(EXERCISE BRIEF): Every line below from the one containing "rewrite apply_deletes. pose" through the one containing "pose proof (rep_labels" must be transcribed exactly. Omit all lines outside that stretch.

(SUPPLIED DATA):
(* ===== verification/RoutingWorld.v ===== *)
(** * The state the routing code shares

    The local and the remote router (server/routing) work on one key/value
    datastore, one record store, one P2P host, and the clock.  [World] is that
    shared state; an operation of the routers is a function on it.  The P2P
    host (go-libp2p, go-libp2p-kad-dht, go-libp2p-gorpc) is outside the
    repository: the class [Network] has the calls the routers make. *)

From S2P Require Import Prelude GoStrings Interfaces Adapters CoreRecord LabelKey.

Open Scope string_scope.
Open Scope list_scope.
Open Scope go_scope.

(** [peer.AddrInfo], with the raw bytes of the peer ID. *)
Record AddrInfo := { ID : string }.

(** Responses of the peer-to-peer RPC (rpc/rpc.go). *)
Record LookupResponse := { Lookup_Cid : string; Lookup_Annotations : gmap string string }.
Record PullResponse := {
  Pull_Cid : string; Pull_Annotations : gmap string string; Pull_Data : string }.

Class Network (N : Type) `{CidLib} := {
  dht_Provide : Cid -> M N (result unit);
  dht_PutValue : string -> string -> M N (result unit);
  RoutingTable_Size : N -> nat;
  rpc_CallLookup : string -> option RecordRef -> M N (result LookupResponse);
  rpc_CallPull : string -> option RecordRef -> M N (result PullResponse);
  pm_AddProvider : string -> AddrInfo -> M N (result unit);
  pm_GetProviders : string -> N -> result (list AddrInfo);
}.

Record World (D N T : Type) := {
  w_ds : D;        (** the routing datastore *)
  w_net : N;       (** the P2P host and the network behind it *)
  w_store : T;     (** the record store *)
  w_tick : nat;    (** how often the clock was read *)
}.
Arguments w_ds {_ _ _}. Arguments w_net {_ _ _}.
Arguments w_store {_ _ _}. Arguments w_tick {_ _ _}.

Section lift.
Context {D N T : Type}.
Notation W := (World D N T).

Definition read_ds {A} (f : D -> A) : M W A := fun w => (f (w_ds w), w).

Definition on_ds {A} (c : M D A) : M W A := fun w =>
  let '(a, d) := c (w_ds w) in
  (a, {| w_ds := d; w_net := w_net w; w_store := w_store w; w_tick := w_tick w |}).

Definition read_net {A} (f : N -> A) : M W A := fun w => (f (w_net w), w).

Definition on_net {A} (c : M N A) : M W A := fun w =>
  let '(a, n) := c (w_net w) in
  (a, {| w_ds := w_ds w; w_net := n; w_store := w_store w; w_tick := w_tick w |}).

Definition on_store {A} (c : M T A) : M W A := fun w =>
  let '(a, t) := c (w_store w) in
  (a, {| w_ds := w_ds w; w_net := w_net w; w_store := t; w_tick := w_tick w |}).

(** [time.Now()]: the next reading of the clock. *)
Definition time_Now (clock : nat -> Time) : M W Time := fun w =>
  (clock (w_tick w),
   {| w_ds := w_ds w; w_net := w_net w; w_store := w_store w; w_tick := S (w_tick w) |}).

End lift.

--

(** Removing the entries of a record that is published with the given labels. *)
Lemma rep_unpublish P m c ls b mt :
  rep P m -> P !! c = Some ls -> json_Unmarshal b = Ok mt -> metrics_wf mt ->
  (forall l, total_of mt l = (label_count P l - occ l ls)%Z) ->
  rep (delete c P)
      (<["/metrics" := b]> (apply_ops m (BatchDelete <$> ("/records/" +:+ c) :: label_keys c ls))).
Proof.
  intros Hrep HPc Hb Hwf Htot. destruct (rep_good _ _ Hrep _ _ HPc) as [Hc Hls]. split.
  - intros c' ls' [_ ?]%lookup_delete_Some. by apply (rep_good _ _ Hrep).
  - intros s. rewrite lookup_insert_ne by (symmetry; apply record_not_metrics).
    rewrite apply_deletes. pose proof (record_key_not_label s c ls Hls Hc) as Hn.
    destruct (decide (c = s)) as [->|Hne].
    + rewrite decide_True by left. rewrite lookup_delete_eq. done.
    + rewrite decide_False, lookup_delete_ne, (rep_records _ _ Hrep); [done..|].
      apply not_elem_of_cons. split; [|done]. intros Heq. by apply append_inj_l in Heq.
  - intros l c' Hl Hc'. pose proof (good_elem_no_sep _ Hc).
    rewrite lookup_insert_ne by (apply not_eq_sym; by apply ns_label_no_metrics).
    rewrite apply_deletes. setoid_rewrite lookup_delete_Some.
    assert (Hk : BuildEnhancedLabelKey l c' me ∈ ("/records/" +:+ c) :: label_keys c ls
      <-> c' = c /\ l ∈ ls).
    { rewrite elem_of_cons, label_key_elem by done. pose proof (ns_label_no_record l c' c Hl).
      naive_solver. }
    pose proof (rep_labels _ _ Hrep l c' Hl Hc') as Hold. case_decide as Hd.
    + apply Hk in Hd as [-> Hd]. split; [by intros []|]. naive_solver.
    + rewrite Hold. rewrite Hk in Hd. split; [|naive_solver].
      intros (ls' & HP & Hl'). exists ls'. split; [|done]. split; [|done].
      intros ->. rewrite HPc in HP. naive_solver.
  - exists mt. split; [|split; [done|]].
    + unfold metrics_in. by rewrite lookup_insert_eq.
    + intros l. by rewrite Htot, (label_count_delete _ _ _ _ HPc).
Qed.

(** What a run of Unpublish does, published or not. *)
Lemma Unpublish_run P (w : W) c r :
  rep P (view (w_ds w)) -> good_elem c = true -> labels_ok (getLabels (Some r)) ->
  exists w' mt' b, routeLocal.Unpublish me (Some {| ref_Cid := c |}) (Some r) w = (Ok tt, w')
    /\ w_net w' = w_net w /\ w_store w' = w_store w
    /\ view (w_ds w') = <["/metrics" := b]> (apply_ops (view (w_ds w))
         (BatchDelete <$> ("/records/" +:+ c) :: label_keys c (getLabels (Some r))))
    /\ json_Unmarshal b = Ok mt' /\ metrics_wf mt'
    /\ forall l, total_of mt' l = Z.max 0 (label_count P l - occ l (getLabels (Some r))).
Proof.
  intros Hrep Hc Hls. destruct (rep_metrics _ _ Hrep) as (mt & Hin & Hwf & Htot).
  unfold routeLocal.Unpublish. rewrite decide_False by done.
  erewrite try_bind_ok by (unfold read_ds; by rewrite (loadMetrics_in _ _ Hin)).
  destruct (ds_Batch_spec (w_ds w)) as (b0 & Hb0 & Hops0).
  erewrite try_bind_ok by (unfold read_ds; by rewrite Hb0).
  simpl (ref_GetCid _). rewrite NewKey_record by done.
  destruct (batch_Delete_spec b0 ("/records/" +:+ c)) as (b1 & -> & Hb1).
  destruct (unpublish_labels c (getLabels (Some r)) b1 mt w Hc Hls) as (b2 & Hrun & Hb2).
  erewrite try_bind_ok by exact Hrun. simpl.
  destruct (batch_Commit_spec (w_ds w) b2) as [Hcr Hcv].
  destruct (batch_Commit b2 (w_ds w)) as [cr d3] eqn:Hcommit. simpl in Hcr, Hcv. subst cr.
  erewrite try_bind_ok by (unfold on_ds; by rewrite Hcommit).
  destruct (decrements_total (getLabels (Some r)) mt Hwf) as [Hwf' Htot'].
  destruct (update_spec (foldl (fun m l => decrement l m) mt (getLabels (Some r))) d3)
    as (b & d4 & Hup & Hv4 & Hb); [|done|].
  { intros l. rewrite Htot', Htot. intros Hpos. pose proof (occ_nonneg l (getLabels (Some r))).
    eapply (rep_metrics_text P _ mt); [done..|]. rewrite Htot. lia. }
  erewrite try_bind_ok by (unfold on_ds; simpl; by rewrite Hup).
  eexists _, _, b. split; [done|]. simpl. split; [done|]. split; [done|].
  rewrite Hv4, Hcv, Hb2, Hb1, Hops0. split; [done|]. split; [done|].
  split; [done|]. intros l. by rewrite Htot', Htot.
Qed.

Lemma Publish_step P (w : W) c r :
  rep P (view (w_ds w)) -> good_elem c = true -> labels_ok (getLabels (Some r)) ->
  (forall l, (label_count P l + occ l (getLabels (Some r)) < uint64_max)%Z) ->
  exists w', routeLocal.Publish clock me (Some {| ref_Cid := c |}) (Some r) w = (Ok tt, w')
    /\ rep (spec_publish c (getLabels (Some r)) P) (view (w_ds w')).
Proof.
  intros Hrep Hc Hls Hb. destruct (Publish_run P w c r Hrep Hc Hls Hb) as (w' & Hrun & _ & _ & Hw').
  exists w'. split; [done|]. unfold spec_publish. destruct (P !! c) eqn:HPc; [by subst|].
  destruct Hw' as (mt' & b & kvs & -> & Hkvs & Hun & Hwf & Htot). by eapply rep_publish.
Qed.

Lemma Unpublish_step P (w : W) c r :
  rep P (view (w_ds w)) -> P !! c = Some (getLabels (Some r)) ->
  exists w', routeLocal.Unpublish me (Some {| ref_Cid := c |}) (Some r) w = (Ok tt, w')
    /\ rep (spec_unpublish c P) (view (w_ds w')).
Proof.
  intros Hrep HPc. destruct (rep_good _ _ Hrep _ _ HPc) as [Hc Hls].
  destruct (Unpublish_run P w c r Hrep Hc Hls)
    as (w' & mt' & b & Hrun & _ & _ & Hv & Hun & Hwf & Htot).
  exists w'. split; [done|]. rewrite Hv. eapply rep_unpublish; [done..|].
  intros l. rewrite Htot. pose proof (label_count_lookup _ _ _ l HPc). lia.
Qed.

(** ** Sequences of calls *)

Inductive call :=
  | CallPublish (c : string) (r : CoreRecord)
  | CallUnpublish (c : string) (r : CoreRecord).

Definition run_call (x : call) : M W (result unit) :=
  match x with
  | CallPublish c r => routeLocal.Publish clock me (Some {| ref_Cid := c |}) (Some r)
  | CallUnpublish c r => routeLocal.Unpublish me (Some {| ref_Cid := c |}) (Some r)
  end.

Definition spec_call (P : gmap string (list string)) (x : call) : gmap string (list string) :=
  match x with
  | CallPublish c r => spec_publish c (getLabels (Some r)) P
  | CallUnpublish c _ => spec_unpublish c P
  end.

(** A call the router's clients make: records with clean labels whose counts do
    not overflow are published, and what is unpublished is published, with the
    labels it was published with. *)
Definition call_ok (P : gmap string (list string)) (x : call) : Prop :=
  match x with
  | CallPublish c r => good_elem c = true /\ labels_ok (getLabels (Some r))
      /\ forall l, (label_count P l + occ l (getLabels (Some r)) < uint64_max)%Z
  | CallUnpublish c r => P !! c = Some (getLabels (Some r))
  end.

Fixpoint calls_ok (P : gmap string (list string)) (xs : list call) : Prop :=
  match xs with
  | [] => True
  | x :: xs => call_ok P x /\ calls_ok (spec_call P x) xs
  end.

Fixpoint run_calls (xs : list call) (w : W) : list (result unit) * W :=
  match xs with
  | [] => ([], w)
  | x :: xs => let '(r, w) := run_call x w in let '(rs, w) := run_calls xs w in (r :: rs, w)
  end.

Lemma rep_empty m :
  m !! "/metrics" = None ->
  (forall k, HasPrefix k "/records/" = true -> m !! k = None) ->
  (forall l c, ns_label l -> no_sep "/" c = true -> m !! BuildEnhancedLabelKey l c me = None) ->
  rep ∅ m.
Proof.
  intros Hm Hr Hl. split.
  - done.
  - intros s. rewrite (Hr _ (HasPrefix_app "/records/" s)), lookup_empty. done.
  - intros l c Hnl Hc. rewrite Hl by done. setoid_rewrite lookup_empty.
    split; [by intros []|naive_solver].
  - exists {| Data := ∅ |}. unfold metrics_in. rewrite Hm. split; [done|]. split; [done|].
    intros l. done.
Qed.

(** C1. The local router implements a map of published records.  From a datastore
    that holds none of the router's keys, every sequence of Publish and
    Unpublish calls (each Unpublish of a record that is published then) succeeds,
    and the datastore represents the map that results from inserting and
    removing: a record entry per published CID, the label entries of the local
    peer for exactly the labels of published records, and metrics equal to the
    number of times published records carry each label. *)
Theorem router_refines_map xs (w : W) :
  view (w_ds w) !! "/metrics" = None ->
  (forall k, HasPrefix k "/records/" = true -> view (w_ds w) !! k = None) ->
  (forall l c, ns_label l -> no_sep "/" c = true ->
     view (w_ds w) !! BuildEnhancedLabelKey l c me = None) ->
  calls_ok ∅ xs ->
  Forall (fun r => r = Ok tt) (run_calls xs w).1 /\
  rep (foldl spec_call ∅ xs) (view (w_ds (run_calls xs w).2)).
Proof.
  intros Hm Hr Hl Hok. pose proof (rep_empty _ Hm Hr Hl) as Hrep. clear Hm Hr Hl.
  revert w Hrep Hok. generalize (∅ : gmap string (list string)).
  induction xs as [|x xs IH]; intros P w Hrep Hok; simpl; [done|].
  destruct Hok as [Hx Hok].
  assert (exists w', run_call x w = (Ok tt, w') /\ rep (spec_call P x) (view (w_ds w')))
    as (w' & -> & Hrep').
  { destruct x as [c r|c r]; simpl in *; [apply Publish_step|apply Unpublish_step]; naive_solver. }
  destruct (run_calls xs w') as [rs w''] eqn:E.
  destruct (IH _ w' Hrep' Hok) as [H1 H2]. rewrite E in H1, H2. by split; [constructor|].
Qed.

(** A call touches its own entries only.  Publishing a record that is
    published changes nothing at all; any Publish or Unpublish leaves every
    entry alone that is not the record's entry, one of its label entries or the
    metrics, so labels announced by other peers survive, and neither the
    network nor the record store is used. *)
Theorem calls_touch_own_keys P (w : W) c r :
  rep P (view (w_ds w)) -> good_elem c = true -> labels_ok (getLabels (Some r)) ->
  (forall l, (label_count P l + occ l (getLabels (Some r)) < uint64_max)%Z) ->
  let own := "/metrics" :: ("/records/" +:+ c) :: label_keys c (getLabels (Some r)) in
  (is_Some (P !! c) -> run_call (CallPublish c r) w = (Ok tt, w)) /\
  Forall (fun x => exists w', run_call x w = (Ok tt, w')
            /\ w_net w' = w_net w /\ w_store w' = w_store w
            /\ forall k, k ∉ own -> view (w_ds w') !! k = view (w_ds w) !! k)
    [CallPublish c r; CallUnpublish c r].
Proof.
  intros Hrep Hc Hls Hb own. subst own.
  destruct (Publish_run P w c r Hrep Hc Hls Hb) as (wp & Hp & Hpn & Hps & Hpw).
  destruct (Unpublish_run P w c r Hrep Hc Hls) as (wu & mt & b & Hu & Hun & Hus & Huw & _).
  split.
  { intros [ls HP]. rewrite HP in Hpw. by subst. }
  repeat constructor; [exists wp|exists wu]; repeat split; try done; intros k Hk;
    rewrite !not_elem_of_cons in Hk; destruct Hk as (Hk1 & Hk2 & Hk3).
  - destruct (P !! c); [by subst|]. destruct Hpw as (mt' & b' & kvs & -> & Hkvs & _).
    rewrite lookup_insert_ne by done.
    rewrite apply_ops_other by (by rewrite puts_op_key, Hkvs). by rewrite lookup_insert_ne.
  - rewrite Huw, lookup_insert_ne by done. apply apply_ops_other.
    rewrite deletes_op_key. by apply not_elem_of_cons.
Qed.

---

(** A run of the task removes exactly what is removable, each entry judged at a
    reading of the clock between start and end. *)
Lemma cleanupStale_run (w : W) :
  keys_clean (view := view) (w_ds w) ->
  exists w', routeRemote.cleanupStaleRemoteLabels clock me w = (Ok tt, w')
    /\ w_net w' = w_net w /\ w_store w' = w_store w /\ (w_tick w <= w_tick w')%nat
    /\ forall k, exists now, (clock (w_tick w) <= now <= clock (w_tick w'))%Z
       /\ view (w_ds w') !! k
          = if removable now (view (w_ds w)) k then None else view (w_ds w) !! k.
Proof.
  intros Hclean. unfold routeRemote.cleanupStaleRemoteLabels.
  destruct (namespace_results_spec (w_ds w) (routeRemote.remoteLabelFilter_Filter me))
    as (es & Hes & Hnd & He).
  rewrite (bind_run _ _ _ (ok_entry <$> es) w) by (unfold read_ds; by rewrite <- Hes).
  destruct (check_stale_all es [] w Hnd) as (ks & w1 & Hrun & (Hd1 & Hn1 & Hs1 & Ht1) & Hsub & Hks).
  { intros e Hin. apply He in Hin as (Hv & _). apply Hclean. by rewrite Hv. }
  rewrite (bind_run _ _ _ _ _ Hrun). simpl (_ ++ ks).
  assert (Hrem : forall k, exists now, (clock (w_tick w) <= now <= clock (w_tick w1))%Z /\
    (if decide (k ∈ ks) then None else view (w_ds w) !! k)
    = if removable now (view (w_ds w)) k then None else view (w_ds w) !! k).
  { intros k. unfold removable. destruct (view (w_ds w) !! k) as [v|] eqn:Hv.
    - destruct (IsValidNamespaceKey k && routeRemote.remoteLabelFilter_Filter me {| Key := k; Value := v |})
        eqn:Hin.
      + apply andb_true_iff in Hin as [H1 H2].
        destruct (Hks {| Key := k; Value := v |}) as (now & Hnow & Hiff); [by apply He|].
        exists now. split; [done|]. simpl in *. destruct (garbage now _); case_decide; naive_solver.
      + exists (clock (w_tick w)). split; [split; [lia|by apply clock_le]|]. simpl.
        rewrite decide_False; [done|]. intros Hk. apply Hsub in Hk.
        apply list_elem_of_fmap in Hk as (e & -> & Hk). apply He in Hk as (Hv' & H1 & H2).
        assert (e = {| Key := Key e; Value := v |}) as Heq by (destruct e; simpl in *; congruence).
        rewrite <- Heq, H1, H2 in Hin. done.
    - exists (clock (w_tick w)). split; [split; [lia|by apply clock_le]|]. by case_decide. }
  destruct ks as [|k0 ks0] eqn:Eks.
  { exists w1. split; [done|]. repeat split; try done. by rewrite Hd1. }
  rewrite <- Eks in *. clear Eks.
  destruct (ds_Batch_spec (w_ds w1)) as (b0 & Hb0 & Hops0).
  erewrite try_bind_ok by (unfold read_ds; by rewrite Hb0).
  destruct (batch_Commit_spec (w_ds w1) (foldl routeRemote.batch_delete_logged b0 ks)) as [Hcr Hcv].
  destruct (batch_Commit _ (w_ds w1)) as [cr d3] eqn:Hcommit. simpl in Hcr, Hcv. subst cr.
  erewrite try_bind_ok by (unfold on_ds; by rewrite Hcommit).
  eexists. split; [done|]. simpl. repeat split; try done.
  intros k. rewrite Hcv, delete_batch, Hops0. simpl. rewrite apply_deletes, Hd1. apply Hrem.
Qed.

(THE ANSWER):
    rewrite apply_deletes. pose proof (record_key_not_label s c ls Hls Hc) as Hn.
    destruct (decide (c = s)) as [->|Hne].
    + rewrite decide_True by left. rewrite lookup_delete_eq. done.
    + rewrite decide_False, lookup_delete_ne, (rep_records _ _ Hrep); [done..|].
      apply not_elem_of_cons. split; [|done]. intros Heq. by apply append_inj_l in Heq.
  - intros l c' Hl Hc'. pose proof (good_elem_no_sep _ Hc).
    rewrite lookup_insert_ne by (apply not_eq_sym; by apply ns_label_no_metrics).
    rewrite apply_deletes. setoid_rewrite lookup_delete_Some.
    assert (Hk : BuildEnhancedLabelKey l c' me ∈ ("/records/" +:+ c) :: label_keys c ls
      <-> c' = c /\ l ∈ ls).
    { rewrite elem_of_cons, label_key_elem by done. pose proof (ns_label_no_record l c' c Hl).
      naive_solver. }
    pose proof (rep_labels _ _ Hrep l c' Hl Hc') as Hold. case_decide as Hd.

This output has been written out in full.